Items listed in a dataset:
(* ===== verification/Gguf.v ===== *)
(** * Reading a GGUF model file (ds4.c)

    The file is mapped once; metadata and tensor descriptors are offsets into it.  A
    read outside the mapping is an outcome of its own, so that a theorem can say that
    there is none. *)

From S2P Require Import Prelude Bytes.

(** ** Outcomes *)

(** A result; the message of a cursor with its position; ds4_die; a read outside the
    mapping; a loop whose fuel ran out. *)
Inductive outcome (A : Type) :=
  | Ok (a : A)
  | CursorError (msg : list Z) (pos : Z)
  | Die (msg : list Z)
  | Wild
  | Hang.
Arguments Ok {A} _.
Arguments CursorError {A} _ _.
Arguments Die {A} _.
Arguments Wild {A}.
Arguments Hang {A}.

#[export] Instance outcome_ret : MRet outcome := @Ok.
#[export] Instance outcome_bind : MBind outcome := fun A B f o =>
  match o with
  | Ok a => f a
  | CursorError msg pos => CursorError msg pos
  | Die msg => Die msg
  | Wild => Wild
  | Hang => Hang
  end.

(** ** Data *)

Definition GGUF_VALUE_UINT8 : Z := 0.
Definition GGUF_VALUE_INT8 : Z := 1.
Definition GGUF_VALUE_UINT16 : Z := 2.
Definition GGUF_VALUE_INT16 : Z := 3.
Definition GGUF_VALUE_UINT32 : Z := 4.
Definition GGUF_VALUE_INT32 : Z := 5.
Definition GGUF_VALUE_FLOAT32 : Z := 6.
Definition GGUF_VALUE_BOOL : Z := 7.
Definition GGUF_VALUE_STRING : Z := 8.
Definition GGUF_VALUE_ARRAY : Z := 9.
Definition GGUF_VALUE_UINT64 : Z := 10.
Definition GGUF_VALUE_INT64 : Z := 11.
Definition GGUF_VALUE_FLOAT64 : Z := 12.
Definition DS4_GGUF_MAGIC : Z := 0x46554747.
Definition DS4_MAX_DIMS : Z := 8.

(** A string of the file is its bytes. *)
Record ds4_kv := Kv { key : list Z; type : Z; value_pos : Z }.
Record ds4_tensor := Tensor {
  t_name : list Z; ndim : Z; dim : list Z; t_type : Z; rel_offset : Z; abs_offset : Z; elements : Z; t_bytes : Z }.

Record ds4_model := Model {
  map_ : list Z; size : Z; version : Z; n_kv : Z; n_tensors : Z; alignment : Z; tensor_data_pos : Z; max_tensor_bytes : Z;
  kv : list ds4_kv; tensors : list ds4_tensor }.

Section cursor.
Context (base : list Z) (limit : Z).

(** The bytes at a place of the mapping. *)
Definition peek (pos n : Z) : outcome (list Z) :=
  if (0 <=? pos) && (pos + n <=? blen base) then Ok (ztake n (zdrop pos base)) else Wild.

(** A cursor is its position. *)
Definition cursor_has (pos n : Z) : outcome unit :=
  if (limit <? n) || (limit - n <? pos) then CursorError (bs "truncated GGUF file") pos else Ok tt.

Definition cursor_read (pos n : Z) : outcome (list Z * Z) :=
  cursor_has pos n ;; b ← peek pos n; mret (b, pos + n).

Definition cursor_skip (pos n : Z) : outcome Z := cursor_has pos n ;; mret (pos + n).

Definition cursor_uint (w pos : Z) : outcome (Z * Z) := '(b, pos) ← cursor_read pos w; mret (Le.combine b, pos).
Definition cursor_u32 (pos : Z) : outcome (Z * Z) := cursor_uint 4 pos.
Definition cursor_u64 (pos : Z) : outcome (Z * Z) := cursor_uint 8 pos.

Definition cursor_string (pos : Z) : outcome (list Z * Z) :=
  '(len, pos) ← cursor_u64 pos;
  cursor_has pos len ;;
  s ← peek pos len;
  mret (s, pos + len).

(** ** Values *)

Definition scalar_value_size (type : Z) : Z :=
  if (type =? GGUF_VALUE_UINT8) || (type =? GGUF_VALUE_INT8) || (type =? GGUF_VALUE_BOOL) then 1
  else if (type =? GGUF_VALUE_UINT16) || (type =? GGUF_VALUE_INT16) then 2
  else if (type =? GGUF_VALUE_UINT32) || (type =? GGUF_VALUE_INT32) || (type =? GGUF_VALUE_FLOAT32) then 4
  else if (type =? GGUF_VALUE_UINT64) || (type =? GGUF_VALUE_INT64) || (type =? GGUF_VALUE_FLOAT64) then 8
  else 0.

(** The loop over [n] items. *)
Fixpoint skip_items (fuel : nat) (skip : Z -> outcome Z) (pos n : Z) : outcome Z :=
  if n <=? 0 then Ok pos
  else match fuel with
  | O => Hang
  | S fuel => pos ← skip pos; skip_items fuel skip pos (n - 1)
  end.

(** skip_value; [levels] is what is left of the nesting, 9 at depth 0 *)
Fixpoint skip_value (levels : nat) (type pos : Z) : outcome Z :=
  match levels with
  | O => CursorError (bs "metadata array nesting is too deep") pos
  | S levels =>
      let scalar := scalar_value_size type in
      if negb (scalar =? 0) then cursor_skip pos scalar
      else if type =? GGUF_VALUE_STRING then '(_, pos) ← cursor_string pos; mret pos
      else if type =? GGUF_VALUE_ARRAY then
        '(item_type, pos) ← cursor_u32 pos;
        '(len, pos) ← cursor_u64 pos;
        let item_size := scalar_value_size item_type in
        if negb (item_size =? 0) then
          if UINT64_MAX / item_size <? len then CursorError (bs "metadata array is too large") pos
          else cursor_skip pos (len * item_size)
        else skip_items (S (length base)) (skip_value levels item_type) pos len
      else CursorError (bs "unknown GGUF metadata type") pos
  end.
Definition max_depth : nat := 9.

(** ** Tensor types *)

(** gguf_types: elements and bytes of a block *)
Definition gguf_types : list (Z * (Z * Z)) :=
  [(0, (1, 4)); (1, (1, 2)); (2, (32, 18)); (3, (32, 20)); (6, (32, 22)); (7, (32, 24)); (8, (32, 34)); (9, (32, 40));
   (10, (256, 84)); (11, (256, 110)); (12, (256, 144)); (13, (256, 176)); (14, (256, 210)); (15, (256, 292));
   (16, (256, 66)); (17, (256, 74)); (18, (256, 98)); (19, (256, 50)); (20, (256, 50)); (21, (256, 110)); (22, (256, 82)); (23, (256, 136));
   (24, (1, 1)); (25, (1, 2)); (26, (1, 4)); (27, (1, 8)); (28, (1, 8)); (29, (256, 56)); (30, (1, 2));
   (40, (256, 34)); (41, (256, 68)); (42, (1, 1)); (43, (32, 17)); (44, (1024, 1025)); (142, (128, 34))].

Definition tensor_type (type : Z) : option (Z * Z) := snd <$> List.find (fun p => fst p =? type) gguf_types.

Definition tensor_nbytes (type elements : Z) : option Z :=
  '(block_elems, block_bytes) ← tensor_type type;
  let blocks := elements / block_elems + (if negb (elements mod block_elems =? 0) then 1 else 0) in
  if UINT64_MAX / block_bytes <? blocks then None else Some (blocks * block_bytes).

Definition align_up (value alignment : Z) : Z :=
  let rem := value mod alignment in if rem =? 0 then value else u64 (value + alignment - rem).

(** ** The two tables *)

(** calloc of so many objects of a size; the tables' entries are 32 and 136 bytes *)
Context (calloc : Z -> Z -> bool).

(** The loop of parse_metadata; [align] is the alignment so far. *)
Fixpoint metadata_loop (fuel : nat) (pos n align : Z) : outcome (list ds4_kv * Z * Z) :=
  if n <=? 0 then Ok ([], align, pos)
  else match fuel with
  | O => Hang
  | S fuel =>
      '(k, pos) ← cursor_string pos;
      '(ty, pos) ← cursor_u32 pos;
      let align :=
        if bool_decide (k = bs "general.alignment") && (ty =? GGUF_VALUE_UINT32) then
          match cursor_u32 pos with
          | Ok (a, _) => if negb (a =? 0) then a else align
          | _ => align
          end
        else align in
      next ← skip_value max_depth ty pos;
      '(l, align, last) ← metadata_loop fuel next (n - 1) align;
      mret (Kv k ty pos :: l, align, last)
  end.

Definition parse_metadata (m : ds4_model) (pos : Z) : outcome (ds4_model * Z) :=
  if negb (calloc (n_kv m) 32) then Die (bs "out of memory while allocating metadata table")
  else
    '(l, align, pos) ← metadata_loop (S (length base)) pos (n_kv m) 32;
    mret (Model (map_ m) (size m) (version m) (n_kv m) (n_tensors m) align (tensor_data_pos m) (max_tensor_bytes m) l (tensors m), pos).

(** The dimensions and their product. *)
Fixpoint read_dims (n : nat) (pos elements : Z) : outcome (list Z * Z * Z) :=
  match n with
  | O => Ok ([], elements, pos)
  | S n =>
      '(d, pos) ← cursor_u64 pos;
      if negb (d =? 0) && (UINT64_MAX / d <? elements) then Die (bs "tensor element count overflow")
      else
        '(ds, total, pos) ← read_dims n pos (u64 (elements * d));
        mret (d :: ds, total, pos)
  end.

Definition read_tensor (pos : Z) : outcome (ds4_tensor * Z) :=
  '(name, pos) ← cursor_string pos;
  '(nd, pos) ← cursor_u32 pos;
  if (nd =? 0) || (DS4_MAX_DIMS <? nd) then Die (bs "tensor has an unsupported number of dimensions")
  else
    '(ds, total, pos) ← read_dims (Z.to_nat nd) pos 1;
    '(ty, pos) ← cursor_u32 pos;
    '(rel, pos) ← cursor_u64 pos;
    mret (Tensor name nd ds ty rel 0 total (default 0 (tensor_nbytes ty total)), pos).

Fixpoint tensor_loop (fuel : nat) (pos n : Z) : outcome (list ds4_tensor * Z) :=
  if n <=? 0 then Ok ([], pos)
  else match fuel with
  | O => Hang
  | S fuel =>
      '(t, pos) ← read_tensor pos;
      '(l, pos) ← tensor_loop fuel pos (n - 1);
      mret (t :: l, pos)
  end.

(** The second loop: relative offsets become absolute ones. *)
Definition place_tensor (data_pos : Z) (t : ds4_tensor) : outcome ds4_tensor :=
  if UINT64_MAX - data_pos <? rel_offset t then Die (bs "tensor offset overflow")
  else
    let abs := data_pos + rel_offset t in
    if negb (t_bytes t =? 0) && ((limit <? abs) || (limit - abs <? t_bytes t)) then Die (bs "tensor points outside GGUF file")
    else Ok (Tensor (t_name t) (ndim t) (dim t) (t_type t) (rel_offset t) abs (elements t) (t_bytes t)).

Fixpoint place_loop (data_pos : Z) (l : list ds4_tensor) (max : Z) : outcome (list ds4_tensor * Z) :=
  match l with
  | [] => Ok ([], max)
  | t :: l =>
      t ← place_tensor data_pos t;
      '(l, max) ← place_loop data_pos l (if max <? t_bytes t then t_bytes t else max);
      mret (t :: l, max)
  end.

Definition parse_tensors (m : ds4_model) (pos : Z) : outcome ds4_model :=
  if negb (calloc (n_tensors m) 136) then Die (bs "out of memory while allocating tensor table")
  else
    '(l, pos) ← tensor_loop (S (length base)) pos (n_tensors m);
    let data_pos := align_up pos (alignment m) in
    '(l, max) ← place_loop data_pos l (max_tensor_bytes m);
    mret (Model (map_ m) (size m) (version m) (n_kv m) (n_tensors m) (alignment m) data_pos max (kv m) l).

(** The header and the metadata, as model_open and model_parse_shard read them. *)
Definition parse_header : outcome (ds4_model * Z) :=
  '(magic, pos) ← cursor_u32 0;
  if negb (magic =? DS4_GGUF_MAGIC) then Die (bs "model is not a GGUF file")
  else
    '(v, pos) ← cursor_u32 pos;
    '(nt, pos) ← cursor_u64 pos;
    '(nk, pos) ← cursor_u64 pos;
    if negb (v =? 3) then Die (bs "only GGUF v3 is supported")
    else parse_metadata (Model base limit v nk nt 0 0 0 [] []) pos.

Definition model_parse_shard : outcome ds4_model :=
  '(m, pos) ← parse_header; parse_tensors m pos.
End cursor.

Instructions to follow: With the first line being the one containing "Fixpoint place_loop (data_pos" and the last line the one containing "mret (t :: l, max)", transcribe exactly the lines above that fall in that range.

Result of this task:
Fixpoint place_loop (data_pos : Z) (l : list ds4_tensor) (max : Z) : outcome (list ds4_tensor * Z) :=
  match l with
  | [] => Ok ([], max)
  | t :: l =>
      t ← place_tensor data_pos t;
      '(l, max) ← place_loop data_pos l (if max <? t_bytes t then t_bytes t else max);
      mret (t :: l, max)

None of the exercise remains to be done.